第290話 対峙②
「さ、三百億レブロですって!? それは、それはあまりにも……」
「全て貨幣で用意しろとは言わん。そんな大量のレブロ通貨は流通していないだろうからな。貴国の通貨も、もらったところで使い道がないので要らん。三百億レブロ相当のものを寄越せということだ。金でも銀でも、宝石でも、馬や家畜でもいい。貴国の魔導馬車や複合弓でも、船でもいい。職人や船乗りを奴隷として寄越してもいいぞ? ああそれと、貴国が攫った私の民は全員返してもらおう」
「いえ、そういう話ではなく……賠償金の支払いというのは、我が国は承諾しかねます。奴隷の返還もできかねます」
「何故だ? 貴国は撤退するのだ。逃げ帰るのだ。すなわち貴国は敗戦国だ。勝者が敗者に賠償を要求することの何が悪い? 損なわれた財産を、奪われた民を返してもらうことの何が悪い? 古今東西、どの国も行ってきたことであろう?」
たたみかけるオスカーに、ディケンズ議員は苦虫を噛み潰したような表情になる。
これも当然だとチャールズは考える。チャールズとてオスカーの言っていることが道理に適っていると思うのだ。実質的に敗走している現状で、ベトゥミア政府の理屈が通るわけがない。

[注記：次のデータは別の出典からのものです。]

(* ===== verification/Topup.v ===== *)
(** * The topup module: fee tokens in and out

    Models [x/topup/keeper] (keeper, message server, side and post-handlers,
    genesis) and [x/topup/types].  A topup event of the main chain mints fee
    tokens; a withdrawal burns them and credits the dividend account that a later
    checkpoint pays out.  The bank is a parameter. *)
From S2P Require Import Prelude SortedList Helpers External VoteTypes ValidatorSet StakeKeeper StakeHandlers Numerals Dividend.
#[local] Open Scope Z_scope.

(** ** The bank

    Coins are lists of a denomination and an amount.  [Supply] is what the
    operations do to the total. *)
Definition Coins : Type := list (string * Z).
Class FeeBank (B : Type) := {
  FeeToken : string;
  DefaultBondDenom : string;
  DefaultFeeWantedPerTx : Coins;
  IsSendEnabledDenom : B -> string -> bool;
  SpendableCoin : B -> bytes -> string -> Z;
  MintCoins : B -> string -> Coins -> outcome B;
  BurnCoins : B -> string -> Coins -> outcome B;
  SendCoinsFromModuleToAccount : B -> string -> bytes -> Coins -> outcome B;
  SendCoinsFromAccountToModule : B -> bytes -> string -> Coins -> outcome B;
  TransferCoins : B -> bytes -> bytes -> Coins -> outcome B;   (* SendCoins *)
  Supply : B -> string -> Z;
}.
Definition amount_of (coins : Coins) (denom : string) : Z :=
  Zsum (map (fun c => if String.eqb c.1 denom then c.2 else 0) coins).
(** Minting and burning are the operations that change the supply. *)
Class FeeBankLaws (B : Type) {FB : FeeBank B} : Prop := {
  mint_supply b b' md coins d : MintCoins b md coins = Ok b' -> Supply b' d = Supply b d + amount_of coins d;
  burn_supply b b' md coins d : BurnCoins b md coins = Ok b' -> Supply b' d = Supply b d - amount_of coins d;
  to_account_supply b b' md a coins d : SendCoinsFromModuleToAccount b md a coins = Ok b' -> Supply b' d = Supply b d;
  to_module_supply b b' a md coins d : SendCoinsFromAccountToModule b a md coins = Ok b' -> Supply b' d = Supply b d;
  transfer_supply b b' a a' coins d : TransferCoins b a a' coins = Ok b' -> Supply b' d = Supply b d;
}.

(** ** State and keeper *)

Record TopupState := { topup_sequences : gset string; dividendAccounts : gmap string DividendAccount }.
Definition ModuleName : string := "topup".

Definition GetAllTopupSequences (s : TopupState) : list string := sort_by id (elements (topup_sequences s)).
Definition SetTopupSequence (s : TopupState) (sequence : string) : TopupState :=
  {| topup_sequences := {[sequence]} ∪ topup_sequences s; dividendAccounts := dividendAccounts s |}.
Definition HasTopupSequence (s : TopupState) (sequence : string) : bool := bool_decide (sequence ∈ topup_sequences s).
#[export] Instance topup_sequence_checker : SequenceChecker TopupState := HasTopupSequence.
Definition GetAllDividendAccounts (s : TopupState) : list DividendAccount := map snd (entries (dividendAccounts s)).
Definition SetDividendAccount (s : TopupState) (da : DividendAccount) : TopupState :=
  let da := {| User := FormatAddress (User da); FeeAmount := FeeAmount da |} in
  {| topup_sequences := topup_sequences s; dividendAccounts := <[User da := da]> (dividendAccounts s) |}.
Definition HasDividendAccount (s : TopupState) (user : string) : bool :=
  bool_decide (is_Some (dividendAccounts s !! FormatAddress user)).
Definition GetDividendAccount (s : TopupState) (user : string) : outcome DividendAccount :=
  of_option ErrNotFound (dividendAccounts s !! FormatAddress user).
Definition AddFeeToDividendAccount (s : TopupState) (user : string) (fee : Z) : outcome TopupState :=
  dividendAccount ← (if HasDividendAccount s (FormatAddress user) then GetDividendAccount s user
                     else Ok {| User := FormatAddress user; FeeAmount := BigString 0 |});
  oldFee ← of_option (ErrText "failed to set the old fee for dividend account") (ParseBig (FeeAmount dividendAccount));
  Ok (SetDividendAccount s {| User := User dividendAccount; FeeAmount := BigString (oldFee + fee) |}).

(** ** Messages *)

Record MsgTopupTx := {
  tt_Proposer : string; tt_User : string; tt_Fee : Z; tt_TxHash : bytes; tt_LogIndex : Z; tt_BlockNumber : Z;
}.
Record MsgWithdrawFeeTx := { wf_Proposer : string; wf_Amount : Z }.
(** The event of the staking contract; the user is the text of the address. *)
Record StakinginfoTopUpFee := { tf_User : string; tf_Fee : Z }.
Class TopupEvents {RS : ReceiptSource} := {
  DecodeValidatorTopupFeesEvent : string -> Receipt -> Z -> option StakinginfoTopUpFee;
}.

Section handlers.
Context {AC : AddressCodec} {SA : SdkAddress} {B : Type} {FB : FeeBank B} (cfg : Config).

Definition ValidateBasic_TopupTx (msg : MsgTopupTx) : outcome unit :=
  return_if tt_Fee msg <? 0 with ErrText "fee cannot be negative" ;;
  or_err (StringToBytes (tt_Proposer msg)) (ErrText "invalid proposer") ≫= fun _ =>
  or_err (StringToBytes (tt_User msg)) (ErrText "invalid user") ≫= fun _ =>
  return_if negb (length (tt_TxHash msg) =? HashLength)%nat with ErrText "invalid tx hash" ;;
  Ok tt.
Definition ValidateBasic_WithdrawFeeTx (msg : MsgWithdrawFeeTx) : outcome unit :=
  return_if wf_Amount msg <? 0 with ErrText "amount cannot be negative" ;;
  or_err (StringToBytes (wf_Proposer msg)) (ErrText "invalid proposer") ≫= fun _ =>
  Ok tt.

(** The amount of the first default fee; indexing an empty list panics. *)
Definition default_fee : outcome Z := must (option_map snd (head DefaultFeeWantedPerTx)).

Definition HandleTopupTx (bank : B) (s : TopupState) (msg : MsgTopupTx) : outcome unit :=
  return_if negb (IsSendEnabledDenom bank DefaultBondDenom) with ErrText "send is not enabled" ;;
  fee ← default_fee;
  return_if tt_Fee msg <? fee with ErrText "default fee exceeds amount to topup" ;;
  return_if HasTopupSequence s (CalculateSequence (tt_BlockNumber msg) (tt_LogIndex msg)) with ErrText "tx already exists" ;;
  Ok tt.

(** [requireValidatorAfterGate] *)
Definition requireValidatorAfterGate (ctx : Ctx) (ss : StakeState) (ackCount : Z) (proposer : string) : outcome unit :=
  if negb (IsFeeWithdrawValidatorGate cfg (BlockHeight ctx)) then Ok tt
  else
    match IsCurrentValidatorByAddress ss ackCount proposer with
    | Ok isValidator => return_if negb isValidator with ErrText "unauthorized" ;; Ok tt
    | Err e => Err (if bool_decide (e = ErrNotFound) then ErrText "unauthorized" else ErrText "validator lookup failed")
    | Panic => Panic
    end.

Definition WithdrawFeeTx (ctx : Ctx) (ss : StakeState) (ackCount : Z) (bank : B) (s : TopupState) (msg : MsgWithdrawFeeTx)
    : outcome (TopupState * B) :=
  return_if wf_Amount msg <? 0 with ErrText "amount is negative" ;;
  proposer ← or_err (StringToBytes (wf_Proposer msg)) (ErrText "invalid address");
  requireValidatorAfterGate ctx ss ackCount (wf_Proposer msg) ≫= fun _ =>
  let amount := if wf_Amount msg =? 0 then SpendableCoin bank proposer DefaultBondDenom else wf_Amount msg in
  return_if amount =? 0 with ErrText "account has no balance" ;;
  let coins := [(DefaultBondDenom, amount)] in
  bank ← or_err (SendCoinsFromAccountToModule bank proposer ModuleName coins) (ErrText "send");
  bank ← or_err (BurnCoins bank ModuleName coins) (ErrText "burn");
  s ← or_err (AddFeeToDividendAccount s (wf_Proposer msg) amount) (ErrText "dividend account");
  Ok (s, bank).

Context {RS : ReceiptSource} {TE : TopupEvents}.

Definition SideHandleTopupTx (params : option ChainManagerParams) (bank : B) (s : TopupState) (msg : MsgTopupTx)
    : outcome Vote :=
  vote_no_if negb (IsSendEnabledDenom bank DefaultBondDenom) ;;
  fee <-no default_fee ;;
  vote_no_if tt_Fee msg <? fee ;;
  vote_no_if HasTopupSequence s (CalculateSequence (tt_BlockNumber msg) (tt_LogIndex msg)) ;;
  params <-some params ;;
  receipt <-some FetchAndValidateReceipt (tt_TxHash msg) (tt_BlockNumber msg) (MainChainTxConfirmations params) ;;
  eventLog <-some DecodeValidatorTopupFeesEvent (StakingInfoAddress params) receipt (tt_LogIndex msg) ;;
  msgAddrBytes <-no StringToBytes (tt_User msg) ;;
  eventLogBytes <-no StringToBytes (tf_User eventLog) ;;
  vote_no_if negb (bool_decide (eventLogBytes = msgAddrBytes)) ;;
  vote_no_if negb (tf_Fee eventLog =? tt_Fee msg) ;;
  Ok VOTE_YES.
End handlers.

Section post.
Context {SA : SdkAddress} {B : Type} {FB : FeeBank B}.

(** [MustAccAddressFromHex] *)
Definition MustAccAddressFromHex (address : string) : outcome bytes :=
  match AccAddressFromHex address with Ok a => Ok a | _ => Panic end.

Definition PostHandleTopupTx (bank : B) (s : TopupState) (msg : MsgTopupTx) (sideTxResult : Vote)
    : outcome (TopupState * B) :=
  return_if negb (IsSideTxApproved sideTxResult) with ErrSideTxRejected ;;
  let sequence := CalculateSequence (tt_BlockNumber msg) (tt_LogIndex msg) in
  return_if HasTopupSequence s sequence with ErrText "older tx found" ;;
  let topupAmount := [(FeeToken, tt_Fee msg)] in
  bank ← MintCoins bank ModuleName topupAmount;
  user ← MustAccAddressFromHex (tt_User msg);
  bank ← SendCoinsFromModuleToAccount bank ModuleName user topupAmount;
  proposer ← MustAccAddressFromHex (tt_Proposer msg);
  bank ← TransferCoins bank user proposer DefaultFeeWantedPerTx;
  Ok (SetTopupSequence s sequence, bank).
End post.

(** ** Genesis *)

Record TopupGenesis := { TopupSequences : list string; DividendAccounts : list DividendAccount }.
Definition Validate_topup (gs : TopupGenesis) : outcome unit :=
  return_if existsb (fun sequence => String.eqb sequence "") (TopupSequences gs) with ErrText "invalid sequence" ;;
  return_if existsb (fun account => String.eqb (User account) "") (DividendAccounts gs) with ErrText "invalid account" ;;
  Ok tt.
Definition InitGenesis_topup (s : TopupState) (gs : TopupGenesis) : TopupState :=
  fold_left SetDividendAccount (DividendAccounts gs) (fold_left SetTopupSequence (TopupSequences gs) s).
Definition ExportGenesis_topup (s : TopupState) : TopupGenesis :=
  {| TopupSequences := GetAllTopupSequences s; DividendAccounts := GetAllDividendAccounts s |}.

おそらく、政府は端からロードベルク王国との講和が成立しなくてもいいと考えている。首相のフィルドラックは、ディケンズ議員に最初から期待などしていない。
ベトゥミア共和国にとってロードベルク王国は、いくつもある貿易相手国のひとつでしかない。貿易の規模で言えば重要な相手国とは言い難く、地理的にも遠く、本国が逆侵攻を受ける心配もない。莫大な額の賠償をするよりも、交渉を決裂させて国交を断絶した方が安上がりだというのが政府の結論だろう。
それが長い目で見て国にどのような悪影響を及ぼすかなど、富国派の連中は自分たちには関係ないことだと思っているはずだ。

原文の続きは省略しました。